[Stored data entries]
(** ** Values *)

(** What [yaml.load] can return.  Mapping keys are strings. *)
Inductive yaml :=
| YNull
| YBool (b : bool)
| YInt (z : Z)
| YStr (s : string)
| YSeq (items : list yaml)
| YMap (entries : gmap string yaml).

(** The exceptions the script can see.  All three are instances of Python's
    [Exception]; [Exception text] stands for whatever a collaborator raises,
    with [str(e) = text]. *)
Inductive exn :=
| KeyError (key : string)
| TypeError (text : string)
| Exception (text : string).

(** [repr] of a key that holds no quote and no escape, as all keys of the
    script do. *)
Definition repr (s : string) : string := "'" +:+ s +:+ "'".

(** [str(e)]: a [KeyError] prints the [repr] of the missing key. *)
Definition str (e : exn) : string :=
  match e with
  | KeyError k => repr k
  | TypeError t => t
  | Exception t => t
  end.

(** The keyword arguments of [PrepareVectorDB(...)], lines 30-37. *)
Record db_args := DbArgs {
  doc_dir : yaml;
  chunk_size : yaml;
  chunk_overlap : yaml;
  embedding_model : yaml;
  vectordb_dir : yaml;
  collection_name : yaml
}.

(** One chat turn of [st.session_state.messages]: a dict with the keys
    "role", "content" and "avatar".  The content is a string or [None]. *)
Record message := Message {
  role : string;
  content : option string;
  avatar : string
}.

(** The legacy (gradio) history: a list of (user text, bot text) tuples. *)
Definition legacy_pair : Type := option string * option string.
Definition legacy_history : Type := list legacy_pair.

(** [st.session_state] after lines 90-95. *)
Record session_state := Session {
  messages : list message;
  gradio_chat_history : legacy_history
}.

(** The two keys are created empty on the first execution. *)
Definition initial_session : session_state :=
  {| messages := []; gradio_chat_history := [] |}.

(** What [ChatBot.respond] does: it raises, or returns a 2-tuple whose second
    component is [None] or a history. *)
Inductive respond_result :=
| RespondRaises (e : exn)
| RespondReturns (first : string) (updated : option legacy_history).

(** Every call that leaves the file, in the order it is made. *)
Inductive effect :=
| Spinner (text : string)
| Placeholder
| Info (text : string)
| Success (text : string)
| Warning (text : string)
| Error (text : string)
| Write (text : string)
| Metric (label : string) (value : nat)
| Button (widget : string) (disabled : bool)
| ChatInput
| ChatMessage (who : string) (icon : string) (body : option string)
| ChatError (who : string) (icon : string) (text : string)
| CallInit (args : db_args)
| CallRun (args : db_args)
| CallRespond (history : legacy_history) (prompt : string)
| CallRerun.

(** ** The collaborators *)

(** Everything the script imports and this file does not define: the file
    system, the [.env] file, the YAML configuration, the chatbot and the
    vector-database builder.  [World] is their state; a call may change it. *)
Class Collaborators := {
  World : Type;
  (** [os.path.exists] *)
  path_exists : World -> string -> bool;
  (** [pyprojroot.here]: a path under the project root *)
  here : string -> string;
  (** the value [.env] gives to OPENAI_API_KEY, if any *)
  dotenv_api_key : World -> option string;
  (** [open(here("configs/tools_config.yml"))] followed by [yaml.load] *)
  load_config : World -> exn + yaml;
  (** [ChatBot.respond(history, prompt)] *)
  ChatBot_respond : legacy_history -> string -> World -> respond_result * World;
  (** [PrepareVectorDB(...)]: [Some e] when the constructor raises [e] *)
  PrepareVectorDB_init : db_args -> World -> option exn * World;
  (** [prepare_db_instance.run()]: [Some e] when it raises [e] *)
  PrepareVectorDB_run : db_args -> World -> option exn * World;
  (** the interpreter's message for subscripting a value that is no mapping *)
  not_subscriptable : yaml -> string;
  (** the message of [here] for an argument that is no string *)
  not_a_path : yaml -> string;
  (** [str(v)] of a configuration value inside an f-string *)
  format_value : yaml -> string
}.

(** ** The script monad *)

Section Script.
Context `{Ext : Collaborators}.

(** The process while the script runs: the collaborators' state, the value
    of OPENAI_API_KEY in [os.environ], the session state, and the log. *)
Record runtime := Runtime {
  world : World;
  api_key : option string;
  session : session_state;
  log : list effect
}.

(** How a piece of script ends: normally, with an [Exception], or with the
    rerun signal of [st.rerun()], which is not an [Exception] and which
    [except Exception] therefore lets through. *)
Inductive outcome (A : Type) :=
| Done (a : A)
| Raised (e : exn)
| Rerun.
#[global] Arguments Done {A} a.
#[global] Arguments Raised {A} e.
#[global] Arguments Rerun {A}.

Definition script (A : Type) : Type := runtime -> outcome A * runtime.

Definition ret {A} (a : A) : script A := fun rt => (Done a, rt).

Definition bind {A B} (m : script A) (k : A -> script B) : script B :=
  fun rt =>
    match m rt with
    | (Done a, rt') => k a rt'
    | (Raised e, rt') => (Raised e, rt')
    | (Rerun, rt') => (Rerun, rt')
    end.

Definition raise {A} (e : exn) : script A := fun rt => (Raised e, rt).

(** [try: body / except Exception as e: handler e]. *)
Definition try_except {A} (body : script A) (handler : exn -> script A)
  : script A :=
  fun rt =>
    match body rt with
    | (Raised e, rt') => handler e rt'
    | other => other
    end.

▶ _Problem requirements_:
Copy out each line of the data where the string "when" appears.

▶ _Result for this task_:
  (** [PrepareVectorDB(...)]: [Some e] when the constructor raises [e] *)
  (** [prepare_db_instance.run()]: [Some e] when it raises [e] *)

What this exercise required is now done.